Más allá de la emoción televisada, los informes técnicos desnudan la farsa. El último reporte de Amnistía Internacional alerta sobre la persistencia de la impunidad en Chile, señalando que la falta de condenas en casos de trauma ocular obedece a una decisión política estructural, y no a meras fallas procedimentales. Según cifras del propio INDH, de las más de tres mil querellas presentadas, las sentencias condenatorias resultan estadísticamente irrelevantes, consolidando una tasa de impunidad que supera el 95%.

Esta absolución encuentra su origen legislativo en el actual periodo: la Ley Naín-Retamal, votada y promulgada bajo esta administración, opera como el blindaje jurídico que permite a los tribunales acoger la tesis de la "legítima defensa" privilegiada. El gobierno lamenta en televisión lo que autorizó en el Congreso. La "Ley Maldita", como la bautizó la senadora Campillai, transforma al gatillo fácil en política de Estado y entrega a Carabineros la llave maestra para reescribir la historia a su favor.

Gustavo Gatica, frente al gobierno liderado por el Frente Amplio, se topó con la administración del silencio. Las condolencias oficiales, despojadas de voluntad política, no son reparación; son la lápida que sella el nuevo pacto de impunidad.

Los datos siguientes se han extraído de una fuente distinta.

(* ===== verification/Sha256.v ===== *)
(** * SHA-256 (src/lib/sha/sha2.c, the SHA256 routines)

    The 32-bit member of the family, as the file computes it on a little-endian
    host and without [SHA2_UNROLL_TRANSFORM]. Its counter is one word of 64
    bits, and the length field behind the padding has 8 bytes. *)
From S2P Require Import Prelude Sha2.

(** ** Words *)

Definition wrap32u (x : Z) : Z := x mod 2 ^ 32.
Definition not32 (x : Z) : Z := 2 ^ 32 - 1 - x.
Definition shl32 (x n : Z) : Z := wrap32u (Z.shiftl x n).

Definition REVERSE32 (w : Z) : Z :=
  let tmp := Z.lor (Z.shiftr w 16) (shl32 w 16) in
  Z.lor (Z.shiftr (Z.land tmp 0xff00ff00) 8) (shl32 (Z.land tmp 0x00ff00ff) 8).

Definition S32 (b x : Z) : Z := Z.lor (Z.shiftr x b) (shl32 x (32 - b)).
Definition Ch_256 (x y z : Z) : Z := Z.lxor (Z.land x y) (Z.land (not32 x) z).
Definition Sigma0_256 (x : Z) : Z := Z.lxor (Z.lxor (S32 2 x) (S32 13 x)) (S32 22 x).
Definition Sigma1_256 (x : Z) : Z := Z.lxor (Z.lxor (S32 6 x) (S32 11 x)) (S32 25 x).
Definition sigma0_256 (x : Z) : Z := Z.lxor (Z.lxor (S32 7 x) (S32 18 x)) (R 3 x).
Definition sigma1_256 (x : Z) : Z := Z.lxor (Z.lxor (S32 17 x) (S32 19 x)) (R 10 x).

(** ** Constants *)

(** In rows of four, as the file has them. *)
Definition K256 : list Z := concat
  [
    [0x428a2f98; 0x71374491; 0xb5c0fbcf; 0xe9b5dba5];
    [0x3956c25b; 0x59f111f1; 0x923f82a4; 0xab1c5ed5];
    [0xd807aa98; 0x12835b01; 0x243185be; 0x550c7dc3];
    [0x72be5d74; 0x80deb1fe; 0x9bdc06a7; 0xc19bf174];
    [0xe49b69c1; 0xefbe4786; 0x0fc19dc6; 0x240ca1cc];
    [0x2de92c6f; 0x4a7484aa; 0x5cb0a9dc; 0x76f988da];
    [0x983e5152; 0xa831c66d; 0xb00327c8; 0xbf597fc7];
    [0xc6e00bf3; 0xd5a79147; 0x06ca6351; 0x14292967];
    [0x27b70a85; 0x2e1b2138; 0x4d2c6dfc; 0x53380d13];
    [0x650a7354; 0x766a0abb; 0x81c2c92e; 0x92722c85];
    [0xa2bfe8a1; 0xa81a664b; 0xc24b8b70; 0xc76c51a3];
    [0xd192e819; 0xd6990624; 0xf40e3585; 0x106aa070];
    [0x19a4c116; 0x1e376c08; 0x2748774c; 0x34b0bcb5];
    [0x391c0cb3; 0x4ed8aa4a; 0x5b9cca4f; 0x682e6ff3];
    [0x748f82ee; 0x78a5636f; 0x84c87814; 0x8cc70208];
    [0x90befffa; 0xa4506ceb; 0xbef9a3f7; 0xc67178f2]
  ].

Definition sha256_initial_hash_value : list Z :=
  [
    0x6a09e667; 0xbb67ae85; 0x3c6ef372; 0xa54ff53a; 0x510e527f; 0x9b05688c;
    0x1f83d9ab; 0x5be0cd19
  ].

Definition SHA256_BLOCK_LENGTH : Z := 64.
Definition SHA256_SHORT_BLOCK_LENGTH : Z := 56.
Definition SHA256_DIGEST_LENGTH : Z := 32.

(** ** The compression function *)

Definition round256 (r : regs) (k w : Z) : regs :=
  let T1 := wrap32u (r_h r + Sigma1_256 (r_e r) + Ch_256 (r_e r) (r_f r) (r_g r) + k + w) in
  let T2 := wrap32u (Sigma0_256 (r_a r) + Maj (r_a r) (r_b r) (r_c r)) in
  mkRegs (wrap32u (T1 + T2)) (r_a r) (r_b r) (r_c r) (wrap32u (r_d r + T1)) (r_e r) (r_f r) (r_g r).

(** 32-bit loads and stores. *)
Fixpoint load_words_32 (n : nat) (bs : list Z) : list Z :=
  match n with O => [] | S n' => load_le (take 4 bs) :: load_words_32 n' (drop 4 bs) end.
Definition store_words_32 (ws : list Z) : list Z := flat_map (store_le 4) ws.

(** The loop for j < 16 over the words of the block. *)
Fixpoint rounds_load_256 (j : nat) (data : list Z) (r : regs) (W : list Z) : regs * list Z :=
  match data with
  | [] => (r, W)
  | x :: rest =>
      let w := REVERSE32 x in
      rounds_load_256 (S j) rest (round256 r (nth j K256 0) w) (<[j := w]> W)
  end.

(** The loop for 16 <= j < 64, [n] iterations from [j]. *)
Fixpoint rounds_expand_256 (n j : nat) (r : regs) (W : list Z) : regs * list Z :=
  match n with
  | O => (r, W)
  | S n' =>
      let at_ i := nth (i mod 16)%nat W 0 in
      let s0 := sigma0_256 (at_ (j + 1)%nat) in
      let s1 := sigma1_256 (at_ (j + 14)%nat) in
      let w := wrap32u (at_ j + wrap32u (wrap32u (s1 + at_ (j + 9)%nat) + s0)) in
      rounds_expand_256 n' (S j) (round256 r (nth j K256 0) w) (<[(j mod 16)%nat := w]> W)
  end.

Definition SHA256_CTX : Type := Ctx Z.

Definition SHA256_Transform (context : SHA256_CTX) (data : list Z) : SHA256_CTX :=
  let W256 := load_words_32 16 (buffer context) in
  let '(r, W) := rounds_load_256 0 (load_words_32 16 data) (regs_of (state context)) W256 in
  let '(r, W) := rounds_expand_256 48 16 r W in
  mkCtx (zip_with (fun x y => wrap32u (x + y)) (state context) (regs_list r))
        (bitcount context) (store_words_32 W).

(** ** The interface *)

Definition SHA256_Init : SHA256_CTX :=
  mkCtx sha256_initial_hash_value 0 (replicate 64 0).

(** [context->bitcount += n] *)
Definition add_bitcount (bitcount n : Z) : Z := wrap64 (bitcount + n).

Definition usedspace_256 (context : SHA256_CTX) : Z :=
  Z.shiftr (bitcount context) 3 mod SHA256_BLOCK_LENGTH.

Fixpoint update_blocks_256 (fuel : nat) (context : SHA256_CTX) (data : list Z)
  : SHA256_CTX * list Z :=
  match fuel with
  | O => (context, data)
  | S f =>
      if bool_decide (zlen data >= SHA256_BLOCK_LENGTH)
      then
        let c := SHA256_Transform context (take 64 data) in
        update_blocks_256 f
          (mkCtx (state c) (add_bitcount (bitcount c) (Z.shiftl SHA256_BLOCK_LENGTH 3)) (buffer c))
          (drop 64 data)
      else (context, data)
  end.

Definition update_tail_256 (context : SHA256_CTX) (data : list Z) : SHA256_CTX :=
  let '(c, data) := update_blocks_256 (length data) context data in
  if bool_decide (zlen data > 0)
  then mkCtx (state c) (add_bitcount (bitcount c) (Z.shiftl (zlen data) 3))
             (buffer_put (buffer c) 0 data)
  else c.

Definition SHA256_Update (context : SHA256_CTX) (data : list Z) : SHA256_CTX :=
  let len := zlen data in
  if bool_decide (len = 0) then context
  else
    let usedspace := usedspace_256 context in
    if bool_decide (usedspace > 0)
    then
      let freespace := SHA256_BLOCK_LENGTH - usedspace in
      if bool_decide (len >= freespace)
      then
        let buf := buffer_put (buffer context) usedspace (take (Z.to_nat freespace) data) in
        let c := mkCtx (state context) (add_bitcount (bitcount context) (Z.shiftl freespace 3)) buf in
        update_tail_256 (SHA256_Transform c buf) (drop (Z.to_nat freespace) data)
      else
        mkCtx (state context) (add_bitcount (bitcount context) (Z.shiftl len 3))
              (buffer_put (buffer context) usedspace data)
    else update_tail_256 context data.

(** The first half of SHA256_Final: padding, the length, the last block. *)
Definition SHA256_Last (context : SHA256_CTX) : SHA256_CTX :=
  let usedspace := usedspace_256 context in
  let bc := REVERSE64 (bitcount context) in
  let context := mkCtx (state context) bc (buffer context) in
  let context :=
    if bool_decide (usedspace > 0)
    then
      let buf := buffer_put (buffer context) usedspace [0x80] in
      let usedspace := usedspace + 1 in
      if bool_decide (usedspace <= SHA256_SHORT_BLOCK_LENGTH)
      then mkCtx (state context) bc (zero_range buf usedspace (SHA256_SHORT_BLOCK_LENGTH - usedspace))
      else
        let buf := if bool_decide (usedspace < SHA256_BLOCK_LENGTH)
                   then zero_range buf usedspace (SHA256_BLOCK_LENGTH - usedspace) else buf in
        let c := SHA256_Transform (mkCtx (state context) bc buf) buf in
        mkCtx (state c) bc (zero_range (buffer c) 0 SHA256_SHORT_BLOCK_LENGTH)
    else
      mkCtx (state context) bc
        (buffer_put (zero_range (buffer context) 0 SHA256_SHORT_BLOCK_LENGTH) 0 [0x80]) in
  let buf := buffer_put (buffer context) SHA256_SHORT_BLOCK_LENGTH (store_le 8 bc) in
  SHA256_Transform (mkCtx (state context) bc buf) buf.

Definition SHA256_Final (context : SHA256_CTX) : list Z :=
  store_words_32 (REVERSE32 <$> state (SHA256_Last context)).

Definition SHA256_End (context : SHA256_CTX) : cstr := flat_map hex_byte (SHA256_Final context).

Definition SHA256_Data (data : list Z) : cstr :=
  SHA256_End (SHA256_Update SHA256_Init data).

(** The test vector of FIPS 180-4 for the message "abc". *)
Example sha256_abc :
  SHA256_Data (bytes_of $"abc") =
  $"ba7816bf8f01cfea414140de5dae2223b00361a396177a9cb410ff61f20015ad".
Proof. vm_compute. reflexivity. Qed.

Lo ocurrido con Crespo confirma la tesis más amarga: la transición chilena permanece inconclusa y el autodenominado "Gobierno Transformador" terminó mimetizándose con la administración del status quo. Boric ofrece lágrimas, pero el pueblo de Chile exige responsabilidades. Porque, al final del día, la tristeza de un Presidente que renuncia a usar su poder para garantizar la no repetición, vale tanto como la caridad de la oligarquía en las novelas de Allende: un gesto que alivia la conciencia del poderoso, pero que perpetúa la miseria del oprimido.